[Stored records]
__________________________________________________

Lemma exec_ok c o w : store_ok c w → store_ok c (exec c o w).
Proof.
  intros [ND Hok]. destruct o; cbn [exec].
  - unfold create_endpoint. by destruct (_ || _).
  - done.
  - split; simpl; [by apply Sql.delete_key|]. by apply (Sql.delete_forall (delivery_ok c)).
  - unfold rotate_secret. by destruct (_ || _).
  - unfold enqueue_event.
    pose proof (enqueue_loop_ok c uuid eid ty body now
      (Sql.select (λ e, bool_decide (ep_client e = c0) && negb (ep_disabled e)) (endpoints w)) 0
      (deliveries w) 0 ND Hok) as H.
    by destruct (enqueue_loop _ _ _ _ _ _ _ _ _).
  - apply run_loop_ok; [done|by apply claim_due_nodup|].
    intros d Hd. apply claim_due_pending in Hd. naive_solver.
  - split; simpl; [by rewrite Sql.update_key|].
    apply (Sql.update_forall (delivery_ok c)); [|done].
    intros r _ _. unfold delivery_ok, max_attempts. simpl. split_and!; [lia|lia|intros; lia|done].
Qed.

Lemma execs_ok c os clients : store_ok c (execs c os (Mk clients [] [] [])).
Proof.
  unfold execs. assert (store_ok c (Mk clients [] [] [])) as H0 by (split; [constructor|set_solver]).
  revert H0. generalize (Mk clients [] [] []). induction os as [|o os IH]; simpl; intros w0 Hw; [done|].
  by apply IH, exec_ok.
Qed.

(** Retries are bounded: whatever endpoints come and go, secrets rotate, events are
    enqueued or replayed and the worker runs, with any answers from the receivers, every
    delivery has been attempted at most [max_attempts] times since it was last enqueued or
    replayed, a delivery still pending has an attempt left, and a delivery id names one
    row. *)
Theorem attempts_bounded c os clients d :
  let w := execs c os (Mk clients [] [] []) in
  NoDup (map id (deliveries w)) ∧
  (d ∈ deliveries w →
   0 <= attempts d <= max_attempts c ∧ (st d = PENDING → attempts d < max_attempts c) ∧ st d ≠ FAILED).
Proof.
  intros w. pose proof (execs_ok c os clients) as [H1 H2]. split; [done|apply H2].
Qed.

(** ** Every delivery settles *)

Lemma attempt_rows c tr d now w y :
  NoDup (map id (deliveries w)) → d ∈ deliveries w →
  ¬ raises tr → snd (attempt c tr d now w) = Ok () ∧
  (y ∈ deliveries (fst (attempt c tr d now w)) →
   (y ∈ deliveries w ∧ id y ≠ id d) ∨ outcome c d y now).
Proof.
  intros ND Hd Hr. destruct (attempt_update c tr d now w) as [(e & _ & ?)|(f & -> & _ & Hf)]; [done|]. split; [done|].
  intros (x & Hx & ->)%Sql.elem_of_update. destruct (bool_decide (id x = id d)) eqn:E.
  - apply bool_decide_eq_true in E. rewrite (nodup_id_eq _ x d ND Hx Hd E). right. by apply Hf.
  - apply bool_decide_eq_false in E. by left.
Qed.

Lemma run_loop_rows c tr now due : ∀ n w y,
  (∀ n, ¬ raises (tr n)) →
  NoDup (map id (deliveries w)) → NoDup (map id due) → (∀ d, d ∈ due → d ∈ deliveries w) →
  y ∈ deliveries (fst (run_loop c tr (fun _ => false) now n due w)) →
  (y ∈ deliveries w ∧ id y ∉ map id due) ∨ ∃ d, d ∈ due ∧ outcome c d y now.
Proof.
  induction due as [|d due IH]; intros n w y Hr ND NDd Hin Hy; cbn [run_loop] in Hy; [left; set_solver|].
  simpl in NDd. apply NoDup_cons in NDd as [Hn NDd].
  assert (d ∈ deliveries w) as Hd by (apply Hin; left).
  pose proof (attempt_rows c (tr n) d now w y ND Hd (Hr n)) as [Hok Hrows].
  pose proof (attempt_ids c (tr n) d now w) as Hids. pose proof (attempt_other c (tr n) d now w) as Hother.
  destruct (attempt c (tr n) d now w) as [w' r]. simpl in *. subst r.
  apply IH in Hy as [[Hy Hny]|(x & Hx & Ho)]; [| |done|by rewrite Hids|done|].
  - apply Hrows in Hy as [[Hy Hne]|Ho]; [|right; exists d; split; [left|done]].
    left. split; [done|]. rewrite elem_of_cons. naive_solver.
  - right. exists x. split; [by right|done].
  - intros x Hx. apply Hother; [|apply Hin; by right]. intros E. apply Hn. rewrite <- E.
    by apply list_elem_of_fmap_2.
Qed.

Definition pending_count (w : t) : nat :=
  length (List.filter (fun d => bool_decide (st d = PENDING)) (deliveries w)).

Lemma claim_due_all now n w d :
  (pending_count w <= n)%nat → d ∈ deliveries w → st d = PENDING → (next_attempt_at d <= now)%Q →
  d ∈ claim_due now n w.
Proof.
  intros Hn Hd Hs Ht. unfold claim_due. rewrite take_ge.
  - rewrite Sql.order_by_perm. apply Sql.elem_of_select. split; [done|].
    by rewrite !bool_decide_true.
  - rewrite (Permutation_length (Sql.order_by_perm _ _)). etrans; [|exact Hn]. unfold pending_count, Sql.select.
    clear. induction (deliveries w) as [|x l IH]; [done|]. simpl.
    destruct (bool_decide (st x = PENDING)), (bool_decide (next_attempt_at x <= now)%Q); simpl; lia.
Qed.

Lemma run_once_pending c tr now w y :
  (∀ n, ¬ raises (tr n)) →
  NoDup (map id (deliveries w)) → (pending_count w <= batch_limit c)%nat →
  (∀ d, d ∈ deliveries w → st d = PENDING → (next_attempt_at d <= now)%Q) →
  y ∈ deliveries (fst (run_once c tr (fun _ => false) now w)) → st y = PENDING →
  ∃ d, d ∈ deliveries w ∧ st d = PENDING ∧ attempts y = attempts d + 1.
Proof.
  intros Hr ND Hl Hdue Hy Hp. unfold run_once in Hy.
  apply run_loop_rows in Hy as [[Hy Hn]|(d & Hd & Ho)];
    [| |done|done|by apply claim_due_nodup|intros d Hd; by destruct (claim_due_pending _ _ _ _ Hd)].
  - destruct Hn. apply list_elem_of_fmap_2. apply claim_due_all; auto.
  - apply claim_due_pending in Hd as (? & ? & _). exists d. destruct Ho as (_ & ? & _). done.
Qed.

(** Worker passes in a row, each made when everything pending is due and fits a batch, over
    a transport that ends every POST in a status or in a [TransportError]. *)
Fixpoint passes (c : config) (rs : list ((nat → transport) * Q)) (w : t) : t :=
  match rs with
  | [] => w
  | (tr, now) :: rs' => passes c rs' (fst (run_once c tr (fun _ => false) now w))
  end.
Fixpoint all_due (c : config) (rs : list ((nat → transport) * Q)) (w : t) : Prop :=
  match rs with
  | [] => True
  | (tr, now) :: rs' =>
      (∀ d, d ∈ deliveries w → st d = PENDING → (next_attempt_at d <= now)%Q) ∧
      (pending_count w <= batch_limit c)%nat ∧ (∀ n, ¬ raises (tr n)) ∧
      all_due c rs' (fst (run_once c tr (fun _ => false) now w))
  end.

Lemma passes_pending c rs : ∀ w k,
  store_ok c w → all_due c rs w →
  (∀ d, d ∈ deliveries w → st d = PENDING → k <= attempts d) →
  store_ok c (passes c rs w) ∧
  ∀ d, d ∈ deliveries (passes c rs w) → st d = PENDING → k + Z.of_nat (length rs) <= attempts d.
Proof.
  induction rs as [|[tr now] rs IH]; intros w k Hok Hdue Hk; cbn [passes length].
  { split; [done|]. intros d Hd Hp. specialize (Hk d Hd Hp). simpl. lia. }
  destruct Hdue as (H1 & H2 & Hr & H3).
  destruct (IH (fst (run_once c tr (fun _ => false) now w)) (k + 1)) as [IH1 IH2].
  - exact (exec_ok c (OpRun tr (fun _ => false) now) w Hok).
  - done.
  - intros d Hd Hp. destruct (run_once_pending c tr now w d) as (x & Hx & Hxp & Ha); [done|apply Hok|done..|].
    specialize (Hk x Hx Hxp). lia.
  - split; [done|]. intros d Hd Hp. specialize (IH2 d Hd Hp). lia.
Qed.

__________________________________________________

- [Your instructions] Starting from the line containing "specialize (Hk x Hx Hxp). lia." and ending with the final line of the data, reproduce each line exactly as it appears, including no other lines.

- [Your response]
    specialize (Hk x Hx Hxp). lia.
  - split; [done|]. intros d Hd Hp. specialize (IH2 d Hd Hp). lia.
Qed.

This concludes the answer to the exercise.